如需向 Vertex AI 进行身份验证,请设置应用默认凭据。 如需了解详情,请参阅为本地开发环境设置身份验证。
import com.google.cloud.aiplatform.util.ValueConverter;
import com.google.cloud.aiplatform.v1.DeployedModelRef;
import com.google.cloud.aiplatform.v1.EnvVar;
import com.google.cloud.aiplatform.v1.FilterSplit;
import com.google.cloud.aiplatform.v1.FractionSplit;
import com.google.cloud.aiplatform.v1.InputDataConfig;
import com.google.cloud.aiplatform.v1.LocationName;
import com.google.cloud.aiplatform.v1.Model;
import com.google.cloud.aiplatform.v1.ModelContainerSpec;
import com.google.cloud.aiplatform.v1.PipelineServiceClient;
import com.google.cloud.aiplatform.v1.PipelineServiceSettings;
import com.google.cloud.aiplatform.v1.Port;
import com.google.cloud.aiplatform.v1.PredefinedSplit;
import com.google.cloud.aiplatform.v1.PredictSchemata;
import com.google.cloud.aiplatform.v1.TimestampSplit;
import com.google.cloud.aiplatform.v1.TrainingPipeline;
import com.google.cloud.aiplatform.v1.schema.trainingjob.definition.AutoMlTablesInputs;
import com.google.cloud.aiplatform.v1.schema.trainingjob.definition.AutoMlTablesInputs.Transformation;
import com.google.cloud.aiplatform.v1.schema.trainingjob.definition.AutoMlTablesInputs.Transformation.AutoTransformation;
import com.google.rpc.Status;
import java.io.IOException;
import java.util.ArrayList;
public class CreateTrainingPipelineTabularClassificationSample {
public static void main(String[] args) throws IOException {
// TODO(developer): Replace these variables before running the sample.

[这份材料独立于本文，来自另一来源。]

(** Every step but a poll with events waiting does some of the work or advances the
    dispatcher; a worker's step does some of the work. *)
Lemma step_decreases r s a s' :
  1 ≤ maxLaneDepth r → guard s = None → own a = true → step r s a s' →
  work s' < work s ∨
  (of_worker a = false ∧ work s' = work s ∧
   (phase r s' < phase r s ∨ (polls s s' ∧ 0 < total depth_of (lanes s)))).
Proof.
  intros Hm Hg Ha Hs.
  pose proof (λ k l l' s' H1 H2 H3 H4 H5, or_introl (work_update s s' k l l' H1 H2 H3 H4 H5)
    : work s' < work s ∨ (of_worker a = false ∧ work s' = work s ∧
        (phase r s' < phase r s ∨ (polls s s' ∧ 0 < total depth_of (lanes s))))) as Hupd.
  inv_step Hs; try done;
    try (eapply Hupd; [exact H|done|done|done|]; unfold lane_weight, worker_weight; cbn [lane wk seen]; rewrite H0; lia).
  - right. split; [done|]. unfold work, phase. cbn. rewrite H. split; [done|]. left.
    rewrite (total_inside_read _ _ _ _ H1) by done. rewrite size_remove by done.
    replace (acc + lane_Len (lane l) + (total (depth_inside rem) (lanes s) - lane_Len (lane l)))
      with (acc + total (depth_inside rem) (lanes s)) by lia. case_match; lia.
  - right. split; [done|]. unfold check_backpressure. rewrite Hg. unfold work, phase. rewrite H.
    assert (total (depth_inside ∅) (lanes s) = 0) as Hz.
    { rewrite (total_ext _ (λ _ _, 0)) by (intros; unfold depth_inside; by rewrite decide_False by set_solver).
      apply Z.le_antisymm; [|by apply lane_total_nonneg].
      generalize (lanes s) as m. induction m as [|k l m Hk IH] using map_ind; [done|]. rewrite total_new by done. lia. }
    rewrite Hz, Z.add_0_r. destruct (Z.leb_spec (maxLaneDepth r) acc); cbn; (split; [lia|]); left; case_match; lia.
  - right. split; [done|]. unfold work, phase. cbn. rewrite H, size_dom. cbn. lia.
  - right. split; [done|]. pose proof (lane_total_nonneg depth_of (lanes s) (λ k l _, lane_Len_nonneg (lane l))).
    destruct (decide (total depth_of (lanes s) = 0)) as [Hz|Hz]; [|split; [unfold work; cbn; by rewrite H|right; split; [split; [done|by eexists _, _]|lia]]].
    unfold work, phase. cbn. rewrite H, size_dom, (total_zero_inside _ _ Hz). cbn. split; [lia|]. left.
    rewrite (proj2 (Z.ltb_lt _ _)) by lia. lia.
  - left. apply dequeue_some in H0. unfold work. cbn. rewrite H, H0, zlen_cons. cbn. lia.
  - right. split; [done|]. unfold work, phase. cbn. rewrite H, size_dom. cbn. lia.
  - left. by apply route_work.
  - right. split; [done|]. unfold work, phase. cbn [rq lanes disp set_disp set_lanes]. rewrite H, (total_update _ _ _ _ _ H1), size_remove by done.
    change (lane_weight k (LaneState (lane_Close (lane l)) (wk l) (seen l))) with (lane_weight k l).
    cbn [route_weight]. lia.
  - right. split; [done|]. unfold work, phase. cbn. rewrite H, size_empty. cbn. lia.
  - right. split; [done|]. unfold work, phase. cbn. rewrite H. cbn. lia.
  - apply lane_Dequeue_some in H1 as [Hb _]. eapply Hupd; [exact H|done|done|done|].
    unfold lane_weight, worker_weight, lane_Len. cbn [lane wk seen]. rewrite H0, Hb, zlen_cons.
    pose proof (size_insert_le (seen l) (Key (Conn ev)) (Conn ev)). lia.
  - apply lane_Dequeue_none in H1 as (_ & -> & _). eapply Hupd; [exact H|done|done|done|].
    unfold lane_weight, worker_weight. cbn [lane wk seen]. rewrite H0. lia.
  - eapply Hupd; [exact H|done|done|done|]. unfold lane_weight, worker_weight. cbn [lane wk seen]. rewrite H0.
    rewrite (map_size_delete_Some k' rem) by done.
    assert (size rem ≠ 0)%nat by (rewrite map_size_non_empty_iff; intros ->; by rewrite lookup_empty in H1). lia.
Qed.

String project = "YOUR_PROJECT_ID";
String modelDisplayName = "YOUR_DATASET_DISPLAY_NAME";
String datasetId = "YOUR_DATASET_ID";
String targetColumn = "TARGET_COLUMN";
createTrainingPipelineTableClassification(project, modelDisplayName, datasetId, targetColumn);
}
static void createTrainingPipelineTableClassification(
String project, String modelDisplayName, String datasetId, String targetColumn)
throws IOException {
PipelineServiceSettings pipelineServiceSettings =
PipelineServiceSettings.newBuilder()
.setEndpoint("us-central1-aiplatform.googleapis.com:443")
.build();
// Initialize client that will be used to send requests. This client only needs to be created
// once, and can be reused for multiple requests. After completing all of your requests, call
// the "close" method on the client to safely clean up any remaining background resources.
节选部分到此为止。